Michael Schindhelm mengungkapkan pameran Roots dan film dokumenter yang berjudul sama itu harus dipahami sebagai proyek memori kolektif dalam membahas aspek penting sejarah pascakolonial Bali, pengaruh budaya modern Barat terhadap tradisi budaya Bali.
Menurut dia sejarah Walter Spies yang penuh gejolak di Pulau Bali dan dampaknya terhadap transformasi Bali, selanjutnya berkembang menjadi destinasi wisata global dapat dipahami sebagai ‘warisan bersama'.
“Kehadiran Roots dengan para tokoh utama budaya Bali saat ini berupaya untuk menempatkan warisan yang ditinggalkan Walter Spies dalam konteks sejarahnya dan sekaligus memahami signifikansinya terhadap perkembangan Bali saat ini,” ungkap dia.

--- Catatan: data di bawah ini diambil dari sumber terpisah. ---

(** [String(v)] *)
Fixpoint js_String (v : JsValue) : string :=
  match v with
  | VUndefined => "undefined"
  | VNull => "null"
  | VBool b => if b then "true" else "false"
  | VNum n | VBig n => decimal n
  | VNaN => "NaN"
  | VStr s => s
  | VBytes bs => buffer_text bs
  | VArr l => String.concat "," (List.map (λ x, if nullish x then "" else js_String x) l)
  | VObj _ => "[object Object]"
  | VMap _ => "[object Map]"
  end.

(** [a > b] on texts, which compares them character by character. *)
Definition text_gt (a b : string) : bool := match String.compare a b with Gt => true | _ => false end.

(** The white space of one byte that [Number] and [BigInt] trim. *)
Definition is_blank (c : Ascii.ascii) : bool :=
  let n := Ascii.N_of_ascii c in ((9 <=? n) && (n <=? 13) || (n =? 32))%N.
Fixpoint trim_left (s : string) : string :=
  match s with
  | String c s' => if is_blank c then trim_left s' else s
  | EmptyString => EmptyString
  end.
Fixpoint trim_right (s : string) : string :=
  match s with
  | String c s' =>
    match trim_right s' with
    | EmptyString => if is_blank c then EmptyString else String c EmptyString
    | r => String c r
    end
  | EmptyString => EmptyString
  end.
Definition trim (s : string) : string := trim_right (trim_left s).

(** The integer a text spells; the empty text is zero.  Fractions, exponents
    and other radices are read as no integer. *)
Definition text_integer (s : string) : option Z :=
  let t := trim s in if String.eqb t "" then Some 0 else of_decimal t.

Definition number_or_nan (o : option Z) : JsValue :=
  match o with Some n => VNum (to_number n) | None => VNaN end.

(** [Number(v)] *)
Definition js_Number (v : JsValue) : JsValue :=
  match v with
  | VUndefined | VNaN => VNaN
  | VNull => VNum 0
  | VBool b => VNum (if b then 1 else 0)
  | VNum n => VNum n
  | VBig n => VNum (to_number n)
  | VStr s => number_or_nan (text_integer s)
  | VBytes _ | VArr _ | VObj _ | VMap _ => number_or_nan (text_integer (js_String v))
  end.

Definition TypeError (text : string) : JsError := PlainError ("TypeError: " +:+ text).

(** [BigInt(v)] *)
Definition js_BigInt {S} (v : JsValue) : M S Z :=
  match v with
  | VUndefined | VNull => throw (TypeError "Cannot convert to a BigInt")
  | VBool b => mret (if b then 1 else 0)
  | VNum n | VBig n => mret n
  | VNaN => throw (PlainError "RangeError: NaN cannot be converted to a BigInt")
  | VStr s => unwrap (text_integer s) (PlainError "SyntaxError: Cannot convert to a BigInt")
  | VBytes _ | VArr _ | VObj _ | VMap _ =>
    unwrap (text_integer (js_String v)) (PlainError "SyntaxError: Cannot convert to a BigInt")
  end.

(** ** Access *)

Definition field (k : string) (fields : list (string * JsValue)) : JsValue :=
  default VUndefined (jm_get k fields).

(** [v.k] *)
Definition prop {S} (v : JsValue) (k : string) : M S JsValue :=
  match v with
  | VUndefined | VNull => throw (TypeError "Cannot read properties of undefined")
  | VObj fields => mret (field k fields)
  | _ => mret VUndefined
  end.

Definition nth_value (l : list JsValue) (i : nat) : JsValue := default VUndefined (l !! i).

(** [v[i]] *)
Definition item {S} (v : JsValue) (i : nat) : M S JsValue :=
  match v with
  | VUndefined | VNull => throw (TypeError "Cannot read properties of undefined")
  | VArr l => mret (nth_value l i)
  | VStr s => mret (match String.get i s with Some c => VStr (String c "") | None => VUndefined end)
  | VBytes bs => mret (match bs !! i with Some b => VNum (Z.of_N (Byte.to_N b)) | None => VUndefined end)
  | _ => mret VUndefined
  end.

(** [const [a, b, ...] = v] takes the items in order; what is not iterable throws. *)
Definition iterate {S} (v : JsValue) : M S (list JsValue) :=
  match v with
  | VArr l => mret l
  | VStr s => mret ((λ c, VStr (String c "")) <$> String.list_ascii_of_string s)
  | VBytes bs => mret ((λ b, VNum (Z.of_N (Byte.to_N b))) <$> bs)
  | VMap es => mret ((λ '(k, x), VArr [VStr k; x]) <$> es)
  | _ => throw (TypeError "value is not iterable")
  end.

(** [Array.isArray(v)] *)
Definition is_array (v : JsValue) : bool := match v with VArr _ => true | _ => false end.
(** [Array.isArray(raw) ? raw : [raw]] *)
Definition as_array (v : JsValue) : list JsValue := match v with VArr l => l | _ => [v] end.

(** [Buffer.from(v).toString("hex")]: from a text, an array of numbers or bytes. *)
Definition byte_of_value (v : JsValue) : byte :=
  match js_Number v with
  | VNum n => default x00 (Byte.of_N (Z.to_N (n mod 256)))
  | _ => x00
  end.
Definition buffer_hex {S} (v : JsValue) : M S string :=
  match v with
  | VBytes bs => mret (to_hex bs)
  | VStr s => mret (to_hex (utf8 s))
  | VArr l => mret (to_hex (byte_of_value <$> l))
  | _ => throw (TypeError "The first argument must be a buffer, an array or a string")
  end.

(** ** JSON *)
Definition json_escape (c : Ascii.ascii) : string :=
  let n := Ascii.N_of_ascii c in
  let backslash := Ascii.ascii_of_N 92 in
  if (n =? 34)%N || (n =? 92)%N then String backslash (String c "")
  else if (n =? 8)%N then String backslash "b"
  else if (n =? 9)%N then String backslash "t"
  else if (n =? 10)%N then String backslash "n"
  else if (n =? 12)%N then String backslash "f"
  else if (n =? 13)%N then String backslash "r"
  else if (n <? 32)%N then
    String backslash ("u00" +:+ String (hex_digit (n / 16)%N) (String (hex_digit (n mod 16)%N) ""))
  else String c "".
Fixpoint json_chars (s : string) : string :=
  match s with String c s' => json_escape c +:+ json_chars s' | EmptyString => "" end.
Definition quote : string := String (Ascii.ascii_of_N 34) "".
Definition json_string (s : string) : string := quote +:+ json_chars s +:+ quote.

(** [JSON.stringify(v, replacer)] where the replacer prints a bigint; no text
    for [undefined], which an object drops and an array prints as null. *)
Fixpoint json_text (v : JsValue) : option string :=
  match v with
  | VUndefined => None
  | VNull | VNaN => Some "null"
  | VBool b => Some (if b then "true" else "false")
  | VNum n => Some (decimal n)
  | VBig n => Some (json_string (decimal n))
  | VStr s => Some (json_string s)
  | VBytes bs =>
    Some ("{" +:+ json_string "type" +:+ ":" +:+ json_string "Buffer" +:+ "," +:+
          json_string "data" +:+ ":[" +:+
          String.concat "," (List.map (λ b, decimal (Z.of_N (Byte.to_N b))) bs) +:+ "]}")
  | VArr l => Some ("[" +:+ String.concat "," (List.map (λ x, default "null" (json_text x)) l) +:+ "]")
  | VObj fields =>
    Some ("{" +:+ String.concat "," (List.flat_map (λ '(k, x),
      match json_text x with Some t => [json_string k +:+ ":" +:+ t] | None => [] end) fields) +:+ "}")
  | VMap _ => Some "{}"
  end.
Definition stringifyJson (v : JsValue) : string := default "undefined" (json_text v).

(** ** Outside the source

    [sha256_hex] is [crypto]'s digest, [parse_date] the milliseconds of a
    [Date] made from a text, [pg_composite] the text node-postgres sends for
    an array, an object, a map or a buffer. *)
Class Runtime := {
  sha256_hex : string → string;
  parse_date : string → option Z;
  pg_composite : JsValue → string;
}.

(** The parameter node-postgres sends for a value: [None] is NULL. *)
Definition pg_text `{Runtime} (v : JsValue) : option string :=
  match v with
  | VUndefined | VNull => None
  | VBool b => Some (if b then "true" else "false")
  | VNum n | VBig n => Some (decimal n)
  | VNaN => Some "NaN"
  | VStr s => Some s
  | VBytes _ | VArr _ | VObj _ | VMap _ => Some (pg_composite v)
  end.

(** ** Lemmas *)

(** *** Texts of buffers *)
Lemma buffer_text_ascii bs : Forall (λ b, (Byte.to_N b < 128)%N) bs → buffer_text bs = String.string_of_list_byte bs.
Proof.
  intros Hbs. unfold buffer_text. f_equal. induction Hbs as [|b bs Hb _ IH]; [done|]. cbn. unfold utf8_first.
  rewrite (proj2 (N.ltb_lt _ _) Hb). cbn. by rewrite IH.
Qed.
(** A two-byte character is kept, a stray continuation and a cut character are not. *)
Example buffer_text_replaces :
  utf8_text None [xc3; xa9; x41] = [xc3; xa9; x41] ∧ utf8_text None [xa9; x41] = utf8_replacement ++ [x41] ∧
  utf8_text None [xe2; x82; x41; xf0] = utf8_replacement ++ [x41] ++ utf8_replacement.
Proof. done. Qed.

Seniman Made Bayak menambahkan momen pameran tersebut dinilai penting sebagai pengingat tentang suatu kolaborasi yang dapat menghasilkan sesuatu yang baik.
“Begitu ada banyak permasalahan di berbagai lini di kehidupan kami di Bali dan itu bisa menjadi bahan pemikiran bersama dan ini tidak hanya menjadi kolaborasi antar-seniman,” tambah dia.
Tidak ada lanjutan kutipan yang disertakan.